You talk about high calorie, but I never drink sugar stuff there. I only get
Americano, so it's unfair to criticize them for things they make available
when there's plenty of options if you want to stay healthy. It's your choice,
it's not like they only sell unhealthy stuff. Just to be clear, a lot of
popular hipster cafes sell sugary stuff too.

Also, their Americano tastes great. In fact I would rate it as one of the top
grade even comparing to all the NY & SF hipster coffee stores I frequent.

Next, they are the only ones who provide large sized coffee (Venti) bar none.
I drink a lot so I really hope other cafes provide large sized coffee but I
have yet to find any non franchise coffee shop which does that. All the
hipster coffee shops tend to only serve small sized coffee.

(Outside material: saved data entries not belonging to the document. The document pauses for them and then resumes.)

(** Appending a record to the pending buffer. *)
Lemma pendRecord_spec version records n pend_ d recs pend key val seq m :
  describes (MkDB version m n pend_) d recs pend → wfRaw (key, val, seq) →
  records = apply m key val seq →
  ∃ db', serialize (MkDB version records n pend_) key val seq = Ret db' ∧
    Version db' = version ∧ Records db' = records ∧ describes db' d recs (pend ++ [(key, val, seq)]).
Proof.
  intros [Hv Hwf Hf Hp Hr] Hraw ->. simpl in *. unfold serialize. simpl.
  rewrite serializeRecord_enc by (apply Hraw). cbn [rbind].
  eexists. split; [done|]. split_and!; [done|done|]. split; simpl; [done| |done| |].
  - rewrite app_assoc. apply Forall_app. split; [done|by constructor].
  - rewrite encAll_app, Hp. f_equal. unfold encAll. cbn [fmap list_fmap concat]. by rewrite app_nil_r.
  - unfold replay in *. rewrite app_assoc, foldl_app, <-Hr. done.
Qed.

(** ** Operations against the map they implement *)

Inductive op :=
| OSave (key val : bytes) (seq : Z)
| ODelete (key : bytes)
| OFlush
| OBumpVersion (version : Z).

Definition wfOp (o : op) : Prop :=
  match o with
  | OSave key val seq => wfRaw (key, val, seq) ∧ seq ≠ seqDeleted
  | ODelete _ | OFlush => True
  | OBumpVersion v => is_u 64 v
  end.

Definition runOp (o : op) (s : DB * disk) : res (DB * disk) :=
  let (db, d) := s in
  match o with
  | OSave key val seq => let! db := Save db key val seq in Ret (db, d)
  | ODelete key => let! db := Delete db key in Ret (db, d)
  | OFlush => let! '(_, db, d, _) := Flush db d [] in Ret (db, d)
  | OBumpVersion v => let! '(_, db, d, _) := BumpVersion db v d [] in Ret (db, d)
  end.

(** The abstract database: a version and a map. *)
Definition specOp (s : Z * recordMap) (o : op) : Z * recordMap :=
  match o with
  | OSave key val seq => (s.1, <[key := MkRecord val seq]> s.2)
  | ODelete key => (s.1, delete key s.2)
  | OFlush => s
  | OBumpVersion v => (v, s.2)
  end.

Definition state (db : DB) : Z * recordMap := (Version db, Records db).

Lemma flush_ok db d recs pend :
  describes db d recs pend →
  ∃ db' d' recs', Flush db d [] = Ret (false, db', d', []) ∧ state db' = state db ∧ describes db' d' recs' [].
Proof.
  intros Hd. pose proof (describes_wf _ _ _ _ Hd) as Hm. pose proof (d_version _ _ _ _ Hd) as Hv.
  unfold Flush, state. case_decide.
  { destruct (compact_ok db d Hm Hv) as (db' & d' & -> & Hv' & Hr' & Hd').
    eexists db', d', _. split; [done|]. split; [|done]. by rewrite Hv', Hr'. }
  destruct Hd as [_ Hwf Hf Hp Hr]. destruct (pending db) as [w|] eqn:Ep; simpl in Hp.
  - cbn [next]. eexists _, _, (recs ++ pend). split; [done|]. split; [done|].
    split; cbn [dfile Version pending Records default from_option id]; [done|by rewrite app_nil_r| |done|by rewrite app_nil_r].
    rewrite Hf. cbn [default from_option id]. rewrite encAll_app, <-Hp. by rewrite <-app_assoc.
  - eexists db, d, recs. split; [done|]. split; [done|].
    assert (pend = []) as ->.
    { destruct pend as [|r pend]; [done|]. pose proof (enc_nonempty r). unfold encAll in Hp.
      rewrite fmap_cons in Hp. cbn [concat] in Hp. apply (f_equal length) in Hp. rewrite length_app in Hp.
      simpl in Hp. lia. }
    split; [done|done|done|by rewrite Ep|done].
Qed.

Lemma runOp_spec o db d recs pend :
  wfOp o → describes db d recs pend →
  ∃ db' d' recs' pend', runOp o (db, d) = Ret (db', d') ∧ state db' = specOp (state db) o ∧
    describes db' d' recs' pend'.
Proof.
  intros Ho Hd. destruct o as [key val seq|key| |v]; cbn [runOp].
  - destruct Ho as [Hraw Hseq]. unfold Save. rewrite decide_False by done.
    destruct (match Records db !! key with Some rec => _ | None => _ end) eqn:Eknown.
    + destruct (Records db !! key) as [[v s]|] eqn:El; [|done]. simpl in Eknown.
      apply andb_true_iff in Eknown as [->%bool_decide_eq_true_1 ->%bool_decide_eq_true_1].
      eexists db, d, recs, pend. split; [done|]. split; [|done].
      unfold state; simpl. by rewrite insert_id.
    + destruct db as [ve m n pe]; cbn [Version Records uncompacted pending] in *.
      destruct (pendRecord_spec ve (<[key := MkRecord val seq]> m) n pe d recs pend key val seq m)
        as (db' & -> & Hv & Hr & Hd'); [done|done|unfold apply; by rewrite decide_False|].
      cbn [rbind]. eexists db', d, _, _. split; [done|]. split; [|done]. unfold state. by rewrite Hv, Hr.
  - unfold Delete. destruct (Records db !! key) as [rec|] eqn:El.
    + destruct db as [ve m n pe]; cbn [Version Records uncompacted pending] in *.
      destruct (pendRecord_spec ve (delete key m) n pe d recs pend key [] seqDeleted m)
        as (db' & -> & Hv & Hr & Hd'); [done| |unfold apply; by rewrite decide_True|].
      * apply (describes_wf _ _ _ _ Hd) in El as [(? & _) _]. done.
      * cbn [rbind]. eexists db', d, _, _. split; [done|]. split; [|done]. unfold state. by rewrite Hv, Hr.
    + eexists db, d, recs, pend. split; [done|]. split; [|done].
      unfold state; simpl. by rewrite delete_id.
  - destruct (flush_ok _ _ _ _ Hd) as (db' & d' & recs' & -> & Hs & Hd'). cbn [rbind]. eauto 10.
  - unfold BumpVersion. case_decide as Hv.
    + destruct (flush_ok _ _ _ _ Hd) as (db' & d' & recs' & -> & Hs & Hd'). cbn [rbind].
      eexists db', d', recs', []. split; [done|]. split; [|done]. rewrite Hs. unfold state; simpl. by rewrite <-Hv.
    + destruct (compact_ok (MkDB v (Records db) (uncompacted db) (pending db)) d) as (db' & d' & -> & Hv' & Hr & Hd').
      * by apply (describes_wf _ _ _ _ Hd).
      * done.
      * cbn [rbind]. eexists db', d', _, _. split; [done|]. split; [|done]. unfold state. simpl in *. by rewrite Hv', Hr.
Qed.

(** ** Theorems *)

Lemma runOps_spec ops : ∀ db d recs pend,
  Forall wfOp ops → describes db d recs pend →
  ∃ db' d' recs' pend', for_list runOp ops (db, d) = Ret (db', d') ∧
    state db' = foldl specOp (state db) ops ∧ describes db' d' recs' pend'.
Proof.
  induction ops as [|o ops IH]; intros db d recs pend Hwf Hd; simpl; [by eauto 10|].
  apply Forall_cons in Hwf as [Ho Hwf].
  destruct (runOp_spec o db d recs pend Ho Hd) as (db1 & d1 & r1 & p1 & Hrun & Hs & Hd1).
  cbn [runOp] in Hrun. rewrite Hrun. cbn [rbind]. rewrite <-Hs. by eapply IH.
Qed.

(** C16. The database implements a map with a version, and the file keeps it: after any
    sequence of saves, deletions, flushes and version changes on a new database the
    contents are those of the abstract map, and once the database is flushed, opening
    the file again gives the same version and records without an error. *)
Theorem db_durable ops :
  Forall wfOp ops →
  ∃ db0 d0 db d db1 d1 db2 d2,
    Open (MkDisk None None) false [] = Ret (Some db0, None, d0, []) ∧
    for_list runOp ops (db0, d0) = Ret (db, d) ∧
    state db = foldl specOp (0, ∅) ops ∧
    Flush db d [] = Ret (false, db1, d1, []) ∧
    Open d1 false [] = Ret (Some db2, None, d2, []) ∧ state db2 = foldl specOp (0, ∅) ops.
Proof.
  intros Hwf. destruct open_new as (db0 & d0 & Hopen & Hv0 & Hr0 & recs & Hd0).
  destruct (runOps_spec ops db0 d0 recs [] Hwf Hd0) as (db & d & recs1 & pend1 & Hrun & Hs & Hd).
  destruct (flush_ok _ _ _ _ Hd) as (db1 & d1 & recs2 & Hfl & Hs1 & Hd1).
  destruct (open_whole d1 (Version db1) recs2 false) as (db2 & d2 & Hopen2 & Hv2 & Hr2 & _).
  - apply Hd1.
  - apply Hd1.
  - pose proof (d_wf _ _ _ _ Hd1) as Hw. by rewrite app_nil_r in Hw.
  - assert (state db0 = (0, ∅)) as Hs0 by (unfold state; by rewrite Hv0, Hr0). rewrite Hs0 in Hs.
    exists db0, d0, db, d, db1, d1, db2, d2. split_and!; try done.
    rewrite <-Hs, <-Hs1. unfold state. rewrite Hv2, Hr2, (d_records _ _ _ _ Hd1). by rewrite app_nil_r.
Qed.

(** What a cut leaves of a sequence of records. *)
Lemma torn_encAll pend : ∀ k,
  Forall wfRaw pend →
  ∃ j p e, take k (encAll pend) = encAll (take j pend) ++ p ∧ deserializeRecord p = inl e.
Proof.
  unfold encAll. induction pend as [|r pend IH]; intros k Hwf.
  { exists 0%nat, [], EOF. split; [|done]. by destruct k. }
  apply Forall_cons in Hwf as [Hr Hwf]. rewrite fmap_cons. cbn [concat]. rewrite take_app.
  destruct (decide (length (enc r) ≤ k)%nat) as [Hle|Hlt].
  - destruct (IH (k - length (enc r))%nat Hwf) as (j & p & e & -> & He).
    exists (S j), p, e. split; [|done]. cbn [take]. rewrite fmap_cons. cbn [concat].
    rewrite take_ge by done. by rewrite <-app_assoc.
  - destruct (deserialize_torn r (take k (enc r)) Hr) as [e He].
    + apply prefix_take.
    + intros Heq%(f_equal length). rewrite length_take in Heq. lia.
    + exists 0%nat, (take k (enc r)), e. split; [|done].
      replace (k - length (enc r))%nat with 0%nat by lia. by rewrite take_0, app_nil_r.
Qed.

(** Opening the file [d'] gives the version of [db], the records [recs] and some first
    part of [pend], and everything when nothing failed. *)
Definition recovers (db : DB) (recs pend : list raw) (failed : bool) (d' : disk) : Prop :=
  ∃ k db2 err d2, Open d' true [] = Ret (Some db2, err, d2, []) ∧ Version db2 = Version db ∧
    Records db2 = replay ∅ (recs ++ take k pend) ∧
    (failed = false → Records db2 = Records db ∧ err = None).

Lemma recovers_intro db d recs pend failed d' recs' p e k :
  describes db d recs pend → dfile d' = Some (serializeHeader (Version db) ++ encAll recs' ++ p) →
  Forall wfRaw recs' → deserializeRecord p = inl e → replay ∅ recs' = replay ∅ (recs ++ take k pend) →
  (failed = false → p = [] ∧ k = length pend) → recovers db recs pend failed d'.
Proof.
  intros Hd Hf Hwf Hp Hrep Hfail.
  destruct (open_spec d' (Version db) recs' p e true) as (db2 & d2 & Ho & Hv & Hr & _);
    [done|by apply Hd|done|done|by left|].
  exists k, db2, (endErr e), d2. split_and!; [done|done|by rewrite Hr|].
  intros Hff. destruct (Hfail Hff) as [-> ->]. injection Hp as <-. split; [|done].
  by rewrite Hr, Hrep, firstn_all, (d_records _ _ _ _ Hd).
Qed.

Lemma recovers_same db d recs pend d' :
  describes db d recs pend → dfile d' = dfile d → recovers db recs pend true d'.
Proof.
  intros Hd Hd'. pose proof (d_wf _ _ _ _ Hd) as [Hw _]%Forall_app.
  apply (recovers_intro db d recs pend true d' recs [] EOF 0 Hd); [|done|done| |done].
  - by rewrite Hd', app_nil_r, (d_file _ _ _ _ Hd).
  - by rewrite take_0, app_nil_r.
Qed.

Lemma recovers_compact db d recs pend io :
  describes db d recs pend →
  ∃ failed db' d' io', compact db d io = Ret (failed, db', d', io') ∧ recovers db recs pend failed d'.
Proof.
  intros Hd. destruct (compact_spec db d io (describes_wf _ _ _ _ Hd) (d_version _ _ _ _ Hd))
    as (f & db' & d' & io' & -> & Hc). eexists f, db', d', io'. split; [done|].
  destruct f; [by eapply recovers_same; [|apply Hc]|]. destruct Hc as (Hv' & Hr' & _ & Hd').
  apply (recovers_intro db d recs pend false d' (rawOf <$> range (Records db)) [] EOF (length pend) Hd);
    [| |done| |done].
  - by rewrite app_nil_r, (d_file _ _ _ _ Hd'), Hv'.
  - pose proof (d_wf _ _ _ _ Hd') as Hw. by rewrite app_nil_r in Hw.
  - pose proof (d_records _ _ _ _ Hd') as Hw. rewrite app_nil_r in Hw.
    by rewrite <-Hw, firstn_all, Hr', (d_records _ _ _ _ Hd).
Qed.

(** Appending a part of the pending buffer. *)
Lemma recovers_append db d recs pend d' k :
  describes db d recs pend →
  dfile d' = Some (default [] (dfile d) ++ take k (encAll pend)) → recovers db recs pend true d'.
Proof.
  intros Hd Hf. pose proof (d_wf _ _ _ _ Hd) as [Hwr Hwp]%Forall_app.
  destruct (torn_encAll pend k Hwp) as (j & p & e & Htk & He). rewrite Htk, (d_file _ _ _ _ Hd) in Hf.
  apply (recovers_intro db d recs pend true d' (recs ++ take j pend) p e j Hd); [| |done|done|done].
  - rewrite Hf, encAll_app. cbn [default from_option id]. by rewrite <-!app_assoc.
  - apply Forall_app. split; [done|]. by apply Forall_take.
Qed.

Lemma recovers_flushed db d recs pend d' :
  describes db d recs pend → dfile d' = Some (default [] (dfile d) ++ encAll pend) →
  recovers db recs pend false d'.
Proof.
  intros Hd Hf. rewrite (d_file _ _ _ _ Hd) in Hf.
  apply (recovers_intro db d recs pend false d' (recs ++ pend) [] EOF (length pend) Hd); [| |done| |done].
  - rewrite Hf, encAll_app, app_nil_r. cbn [default from_option id]. by rewrite <-app_assoc.
  - apply Hd.
  - by rewrite firstn_all.
Qed.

Also, Starbucks gives you infinite refill if you're their gold member, which
is pretty easy status to achieve if you're a regular coffee drinker.

Also, Starbucks is the only coffee chain which reliably provides free wifi
access. A lot of the local coffee places don't provide wifi at all, or don't
like it when you try to use wifi for a long time.

I really want to support "local coffee shops" but all these things keep me
from stop going to starbucks.

If I think about it, I go to starbucks about 50% of the time and the rest 50%
I go to the other local cafes. But really, they don't give me high enough
incentive to go.

This is what capitalism is, Starbucks provides a product which makes the
quality of my life higher compared to other local cafes, so I have no way but
to go there more often. It has nothing to do with an evil organization
depriving the nice local cafes of their opportunity to compete.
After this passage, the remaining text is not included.